No More, No Less: Least-Privilege Language Models

Least privilege is a core security principle: grant each request only the minimum access needed to achieve its goal. Deployed language models almost never follow it, instead being exposed through a single API endpoint that serves all users and requests. This gap exists not because least privilege would be unhelpful; deployments would benefit greatly from reducing unnecessary capability exposure. The real obstacle is definitional and mechanistic: what does "access" mean inside a language model, and how can we enforce it without retraining or deploying multiple models? We take inspiration from least privilege in computer systems and define a class of models called least-privilege language models, where privilege is reachable internal computation during the forward pass. In this view, lowering privilege literally shrinks the model's accessible function class, as opposed to denying access via learned policies. We formalize deployment-time control as a monitor-allocator-enforcer stack, separating (i) request-time signals, (ii) a decision rule that allocates privilege, and (iii) an inference-time mechanism that selects privilege. We then propose Nested Least-Privilege Networks, a shape-preserving, rank-indexed intervention that provides a smooth, reversible control knob. We show that this knob yields policy-usable privilege-utility frontiers and enables selective suppression of targeted capabilities with limited collateral degradation across various policies. Most importantly, we argue for a new deployment paradigm that challenges the premise that language models can only be controlled at the output level.

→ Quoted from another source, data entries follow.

Definition InitializeDrivechainParentReplayCache (force_rebuild : bool) : M unit :=
  if negb HasPinnedDrivechainParentState then mret tt
  else
    guard_ launch_identity_ok "native drivechain parent launch identity is incomplete or internally inconsistent";;
    active_genesis ← ReadActiveMainchainHash 0;
    guard_ (active_genesis =? pp.(ParentGenesisBlockHash)) "mainchain RPC does not serve the pinned parent genesis";;
    checkpoint_header ← ask (fun t => o.(o_verified) t c.(milestones).(ms_state_hash));
    guard_ ((checkpoint_header.1 =? c.(milestones).(ms_state_height)) && (checkpoint_header.2 =? c.(state_chainwork)))
      "authenticated parent launch checkpoint height or chainwork is not pinned value";;
    ConfigureDrivechainParentReplayCacheIdentity;;
    w ← get;
    (match w.(w_store) with
     | Some _ => mret tt
     | None => s ← ask (fun t => o.(o_opened) t); modify (with_store (Some s))
     end);;
    loaded ← try_load force_rebuild;
    if (loaded : bool) then mret tt
    else match bootstrap with
    | Some slots =>
        st ← or_empty (bootstrap_state (default 0 c.(drivechain_slot)) slots);
        adopt_seed (mkTip c.(milestones).(ms_state_height) c.(milestones).(ms_state_hash) st)
    | None =>
        answer ← ReadParentBlock active_genesis;
        genesis_block ← or_empty answer;
        or_empty (ensure (IsNull genesis_block.(header).(hashPrevBlock)) "authenticated parent genesis unexpectedly has a predecessor");;
        r ← or_empty (ApplyDrivechainParentBlockState (rules (default 0 c.(drivechain_slot)) (default 0 c.(proposal_hash)))
                        genesis_block 0 no_state);
        adopt_seed (mkTip 0 active_genesis r.(r_state))
    end.

(** ** Synchronising the cache with the parent node *)
Definition RequireConfiguredElementsProposalActive (cache : DrivechainParentReplayCache) (target_height : Z) : result unit :=
  let st := cache.(tip).(tip_state) in
  ensure (negb (negb st.(required_proposal_activated) || negb (st.(own).(active_proposal_hash) =? cache.(c_proposal_hash)) ||
                (target_height <? st.(required_activation_height))))
    "configured Elements slot proposal is not active at parent height %u".

(** One block of the replay. *)
Definition replay_block : M unit :=
  CheckDrivechainParentDeadline;;
  w ← get;
  let cache := w.(w_cache) in
  let t := cache.(tip) in
  let height := u32 (t.(tip_height) + 1) in
  let p := rules cache.(slot_) cache.(c_proposal_hash) in
  block_hash ← ReadActiveMainchainHash height;
  answer ← ReadParentBlock block_hash;
  block ← lift answer;
  or_unpublish (ensure (block.(header).(hashPrevBlock) =? t.(tip_hash)) "authenticated parent-state replay is not a contiguous chain");;
  r ← or_unpublish (ApplyDrivechainParentBlockState p block height t.(tip_state));
  or_unpublish (CheckDrivechainParentReplayMilestone p c.(milestones) height block r.(r_state));;
  CheckDrivechainParentDeadline;;
  io ← ask (fun k => Ok (o.(o_append) k));
  let next := mkTip height (GetBlockHash block) r.(r_state) in
  s' ← or_unpublish match w.(w_store) with
       | None => Err "null store"
       | Some s => Append s t next r.(r_deposits) (replay_edge p c.(milestones) t block height) r.(r_withdrawals) r.(r_proposals) io
       end;
  modify (with_store (Some s'));;
  set_cache (with_tip cache next).

Fixpoint replay_blocks (steps : nat) : M unit :=
  match steps with O => mret tt | S k => replay_block;; replay_blocks k end.

(** The iterations of the loop up to the target.  Its counter has 32 bits: with
    the largest target the condition always holds, and the loop ends when the
    iteration after the target fails. *)
Definition replay_steps (height target_height : Z) : nat :=
  Z.to_nat (target_height - height) + (if target_height =? UINT32_MAX then 1 else 0).

Definition require_active (height : Z) (expected : uint256) (e : string) (unpublish : bool) : M unit :=
  h ← ReadActiveMainchainHash height;
  if h =? expected then mret tt else ((if unpublish then publish 0 else mret tt);; fail e).

Definition cache_is_stale (target_height : Z) : M bool :=
  w ← get;
  let t := w.(w_cache).(tip) in
  above ← (if target_height <? t.(tip_height) then tip_height_ ← ReadActiveMainchainHeight; mret (tip_height_ <? t.(tip_height))
           else mret false);
  if (above : bool) then mret true
  else active_cache_hash ← ReadActiveMainchainHash t.(tip_height); mret (negb (active_cache_hash =? t.(tip_hash))).

Definition EnsurePinnedDrivechainParentStateThroughLocked (target_height : Z) (target_hash : uint256)
    (require_elements_active : bool) : M unit :=
  let m := c.(milestones) in
  if negb HasPinnedDrivechainParentState then mret tt
  else
    guard_ (negb (target_height <? m.(ms_state_height))) "parent height %u predates native drivechain launch checkpoint %u";;
    w ← get;
    (if ReplayCacheMatchesConfiguredIdentity w.(w_cache) then mret tt
     else
       guard_ (negb w.(w_budget).(budget_active)) "authenticated parent replay cache is not warmed";;
       publish 0;; set_cache empty_cache;; InitializeDrivechainParentReplayCache false);;
    require_active m.(ms_state_height) m.(ms_state_hash)
      "active parent chain no longer contains the pinned drivechain launch checkpoint" true;;
    stale_cache ← cache_is_stale target_height;
    (if (stale_cache : bool) then
       publish 0;;
       guard_ (negb w.(w_budget).(budget_active)) "authenticated parent replay cache is stale after a parent reorganization";;
       set_cache empty_cache;; InitializeDrivechainParentReplayCache true
     else mret tt);;
    require_active target_height target_hash "requested parent replay target is not active at its claimed height" false;;
    w1 ← get;
    let height := w1.(w_cache).(tip).(tip_height) in
    (if height <? target_height then
       ConsumeDrivechainReplayBudget (target_height - height);; replay_blocks (replay_steps height target_height)
     else mret tt);;
    require_active m.(ms_state_height) m.(ms_state_hash) "parent-chain reorg raced the pinned launch checkpoint check" true;;
    require_active target_height target_hash "parent-chain reorg raced the replay target check" true;;
    w2 ← get;
    let cache := w2.(w_cache) in
    require_active cache.(tip).(tip_height) cache.(tip).(tip_hash) "parent-chain reorg raced the replay cache tip check" true;;
    (if require_elements_active then lift (RequireConfiguredElementsProposalActive cache target_height) else mret tt);;
    CheckDrivechainParentDeadline;;
    publish cache.(epoch).

(** The lock is tried under a budget and awaited otherwise. *)
Definition lock_cache (e : string) : M unit :=
  w ← get;
  if w.(w_budget).(budget_active) then ask (fun t => ensure (negb (o.(o_busy) t)) e) else mret tt.

Definition EnsurePinnedDrivechainParentStateThrough (target_height : Z) (target_hash : uint256)
    (require_elements_active : bool) : M unit :=
  lock_cache "authenticated parent replay cache is busy warming";;
  EnsurePinnedDrivechainParentStateThroughLocked target_height target_hash require_elements_active;;
  w ← get;
  RecordDrivechainReplaySnapshot target_height target_hash w.(w_cache).(epoch) true.

(** ** The status of a deposit *)
Definition CheckConfiguredDrivechainSlot (sidechain_slot_ : Z) : bool :=
  match c.(drivechain_slot) with
  | None => false
  | Some s => negb ((sidechain_slot_ <? 0) || (255 <? sidechain_slot_) || negb (sidechain_slot_ =? s))
  end.

Definition ALPHA_PEGIN_ONE_CONFIRMATION_HEIGHT : Z := 64.

Definition GetDrivechainPeginConfirmationDepth (child_height : Z) : Z :=
  if (ALPHA_PEGIN_ONE_CONFIRMATION_HEIGHT <=? child_height) && c.(one_confirmation_upgrade) then 1 else c.(pegin_min_depth).

Definition replay_identity_ok : bool :=
  negb (negb (bool_decide (is_Some c.(proposal_hash))) || IsNull (default 0 c.(proposal_hash)) || IsNull c.(manifest_hash) ||
        IsNull c.(milestones).(ms_state_hash) || IsNull c.(state_chainwork) ||
        negb IsCanonicalDrivechainParentCheckpointIdentity || (c.(unused_max_age) =? 0) || (c.(unused_threshold) =? 0) ||
        (c.(used_max_age) =? 0) || (c.(used_threshold) =? 0) || (c.(bundle_max_age) =? 0) || (c.(bundle_threshold) =? 0) ||
        negb DrivechainWithdrawalValidationEnabled || negb (c.(replay_version) =? c.(PARENT_REPLAY_VERSION))).

(** What the record of a deposit must satisfy. *)
Definition deposit_matches (d : DrivechainMintableDeposit) (mainchain_block_hash : uint256) (value : Z) (address_ : bytes)
    (activation_height confirmed_through_height child_height : Z) : bool :=
  negb (negb (d.(d_block_hash) =? mainchain_block_hash) || negb (d.(d_value) =? value) || negb (bytes_eqb d.(address) address_)) &&
  negb (d.(d_block_height) <? activation_height) &&
  HasRequiredDrivechainDepositDepth d.(d_block_height) confirmed_through_height
    (Z.max 1 (GetDrivechainPeginConfirmationDepth child_height)).

(** Under a budget with an authenticated snapshot: its height, and whether it is
    the exact boundary of a block; otherwise the height of the cache. *)
Definition snapshot_of (w : World) : result (Z * bool * bool) :=
  let b := w.(w_budget) in
  if b.(budget_active) && b.(snapshot_authenticated) then
    ensure (b.(snapshot_epoch) =? w.(w_cache).(epoch)) "authenticated parent replay cache changed during validation";;
    Ok (b.(snapshot_height), b.(snapshot_explicit), false)
  else Ok (w.(w_cache).(tip).(tip_height), false, true).

(** Stop publishing the cache, empty it and ask for the store to be rebuilt. *)
Definition invalidate : M unit := publish 0;; set_cache empty_cache;; modify (with_rebuild true).
Lemma derived_successes B t0 s t blocks ds ws : derived B t0 s t blocks ds ws ->
  exists db, store_inv c.(store_identity) t s db /\ forall k, db.(db_successes) !! k = Value <$> first_success k ws.
Proof.
  induction 1 as [s0 s Hseed Ht Hr|s t blocks ds ws raw block r io s' next Hd IH _ _ Hr Hs].
  - destruct (store_run_inv _ _ _ (run_reset _ _ _ _ Ht Hr)) as (db & Hi & _). exists db. split; [done|].
    unfold Reset_ in Hr. destruct (IsSaneTip t0); [|discriminate]. cbn [negb] in Hr. injection Hr as <-.
    pose proof (so_open _ _ _ _ Hi) as E. cbn in E. injection E as <-. done.
  - destruct IH as (db & Hi & Hk). destruct (derived_loads _ _ _ _ _ _ _ Hd) as [_ Htt].
    destruct (replay_step_elim _ _ _ _ _ _ _ Hs Hr) as (_ & _ & edge & Ha).
    pose proof (Append_inv _ _ _ _ _ _ _ _ _ _ _ Htt Hi Ha) as [Hi' _].
    apply Append_elim in Ha as (db1 & Hdb & Ha & _). rewrite (so_open _ _ _ _ Hi) in Hdb. injection Hdb as <-.
    eexists. split; [exact Hi'|]. intros k. rewrite first_success_app.
    destruct (first_success k ws) as [w|] eqn:E1; [|destruct (first_success k (r_withdrawals r)) as [w|] eqn:E2].
    + apply (write_batch_keeps _ _ _ _ _ _ _ Ha). by rewrite Hk, E1.
    + apply first_success_elem in E2 as [Hin <-]. apply (write_batch_adds _ _ _ _ _ _ _ Ha); [done|]. by rewrite Hk, E1.
    + destruct (proj1 (check_successes_iff _ _ _ _ _) (ao_successes _ _ _ _ _ _ _ Ha)) as [_ Hn].
      unfold write_batch. cbn [db_successes]. rewrite (proj2 (write_successes_lookup _ _ _ _ k Hn)).
      * cbn [db_successes]. by rewrite Hk, E1.
      * left. by apply first_success_none.
Qed.

Lemma derived_reads_success B t0 s t blocks ds ws sl id : derived B t0 s t blocks ds ws ->
  ReadSuccessfulWithdrawal s sl id = match first_success (sl, id) ws with Some w => FOUND w | None => NOT_FOUND end.
Proof.
  intros H. destruct (derived_successes _ _ _ _ _ _ _ H) as (db & Hi & Hk). specialize (Hk (sl, id)).
  destruct (first_success (sl, id) ws) as [w|] eqn:E.
  - exact (proj2 (ReadSuccess_iff s db _ sl id w (so_open _ _ _ _ Hi) (to_successes _ _ (so_tables _ _ _ _ Hi))) Hk).
  - unfold ReadSuccessfulWithdrawal, with_db. rewrite (so_open _ _ _ _ Hi), Hk. reflexivity.
Qed.

(** Where a deposit comes from. *)
Lemma derived_origin B t0 s t blocks ds ws d : derived B t0 s t blocks ds ws -> d ∈ ds ->
  exists i block, blocks !! i = Some block /\ d.(d_block_hash) = GetBlockHash block /\
    d.(d_block_height) = t0.(tip_height) + Z.of_nat i + 1 /\ IsSaneDeposit d = true.
Proof.
  induction 1 as [|s t blocks ds ws raw block r io s' next Hd IH _ _ Hr Hs]; intros Hin; [by apply elem_of_nil in Hin|].
  apply elem_of_app in Hin as [Hin|Hin].
  - destruct (IH Hin) as (i & b & Hi & Hb). exists i, b. split; [|done]. by apply lookup_app_l_Some.
  - exists (length blocks), block. split; [by apply list_lookup_middle|].
    destruct (replay_step_elim _ _ _ _ _ _ _ Hs Hr) as (_ & E & edge & Ha). apply Append_elim in Ha as (db & _ & Ha & _).
    pose proof (derived_height _ _ _ _ _ _ _ Hd) as Hh. destruct (derived_loads _ _ _ _ _ _ _ Hd) as [_ Ht].
    destruct (append_height _ _ _ _ _ _ _ Ht Ha) as [Hn _].
    destruct (proj1 (check_deposits_iff _ _ _ _) (ao_deposits _ _ _ _ _ _ _ Ha)) as [Hc _]. rewrite list.Forall_forall in Hc.
    destruct (Hc d Hin) as (Hsane & -> & -> & _). subst next. cbn [tip_height tip_hash] in *. split_and!; [reflexivity| |exact Hsane].
    unfold len in Hh. lia.
Qed.
(** ** The invariant
    A store that loads is derived; a cache of the configured identity is blank or
    has the tip of the open store. *)
Definition good (s : DrivechainParentReplayStore) : Prop := forall t, Load s c.(store_identity) = LOADED t ->
  exists t0 blocks ds ws, derived any t0 s t blocks ds ws.

Definition stored (so : option DrivechainParentReplayStore) : Prop := forall s, so = Some s -> good s.

Definition blank : DrivechainParentReplayTip := mkTip 0 0 no_state.

Definition tied (cache : DrivechainParentReplayCache) (so : option DrivechainParentReplayStore) : Prop :=
  cache.(tip) = blank \/
  exists s t0 blocks ds ws, so = Some s /\ derived any t0 s cache.(tip) blocks ds ws.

翻译：最小特权是一项核心安全原则：仅授予每个请求实现其目标所需的最小访问权限。然而，已部署的语言模型几乎从未遵循这一原则，而是通过单一API端点暴露给所有用户和请求。这一差距的存在并非因为最小特权原则无益；事实上，减少不必要的能力暴露将极大有益于部署实践。真正的障碍在于定义与机制层面：在语言模型内部，“访问”究竟意味着什么？我们如何在不重新训练或部署多个模型的前提下实施访问控制？受计算机系统中最小特权原则的启发，我们定义了一类称为最小特权语言模型的新型模型，其中特权被定义为前向传播过程中可触及的内部计算。在这一视角下，降低特权实质上缩小了模型可访问的函数类别，而非通过习得策略进行访问拒绝。我们将部署时控制形式化为监控器-分配器-执行器三层架构，分别对应：(i)请求时信号，(ii)决定特权分配的决策规则，以及(iii)推理时选择特权的执行机制。随后，我们提出嵌套最小特权网络——一种保持结构不变、基于秩索引的干预方法，它提供了一个平滑可逆的控制旋钮。我们证明该旋钮能够生成策略可用的特权-效用边界，并在多种策略下实现针对特定能力的选择性抑制，同时将连带性能退化控制在有限范围内。最重要的是，我们主张建立一种新的部署范式，以挑战“语言模型只能在输出层面进行控制”这一固有前提。